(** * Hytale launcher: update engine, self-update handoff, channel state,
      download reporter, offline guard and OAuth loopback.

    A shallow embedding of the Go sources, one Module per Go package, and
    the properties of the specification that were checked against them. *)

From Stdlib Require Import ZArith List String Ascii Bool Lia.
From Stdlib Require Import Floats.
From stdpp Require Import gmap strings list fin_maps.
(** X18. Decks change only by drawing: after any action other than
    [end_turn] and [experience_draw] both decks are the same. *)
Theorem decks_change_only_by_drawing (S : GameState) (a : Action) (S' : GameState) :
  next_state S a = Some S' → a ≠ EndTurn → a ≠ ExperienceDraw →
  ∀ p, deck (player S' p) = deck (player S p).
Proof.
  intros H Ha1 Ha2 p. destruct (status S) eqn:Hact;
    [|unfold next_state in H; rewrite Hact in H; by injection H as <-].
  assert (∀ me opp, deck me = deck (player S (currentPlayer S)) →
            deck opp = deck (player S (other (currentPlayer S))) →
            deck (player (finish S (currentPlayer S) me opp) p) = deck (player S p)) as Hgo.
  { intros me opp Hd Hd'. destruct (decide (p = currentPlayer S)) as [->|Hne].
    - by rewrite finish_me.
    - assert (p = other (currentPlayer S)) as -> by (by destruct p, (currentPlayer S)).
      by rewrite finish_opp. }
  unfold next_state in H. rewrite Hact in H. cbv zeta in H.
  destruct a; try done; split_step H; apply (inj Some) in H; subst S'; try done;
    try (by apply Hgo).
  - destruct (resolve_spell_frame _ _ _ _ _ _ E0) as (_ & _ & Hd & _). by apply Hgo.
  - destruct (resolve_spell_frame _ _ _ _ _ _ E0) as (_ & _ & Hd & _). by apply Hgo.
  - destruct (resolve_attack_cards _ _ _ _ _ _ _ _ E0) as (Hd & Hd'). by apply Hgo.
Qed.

........

▶ PROBLEM
The entries above hold a line with "deck (player (finish" and a later line with "- by rewrite finish_me.". Write out exactly those lines and all lines between, nothing more.

▶ SOLUTION
            deck (player (finish S (currentPlayer S) me opp) p) = deck (player S p)) as Hgo.
  { intros me opp Hd Hd'. destruct (decide (p = currentPlayer S)) as [->|Hne].
    - by rewrite finish_me.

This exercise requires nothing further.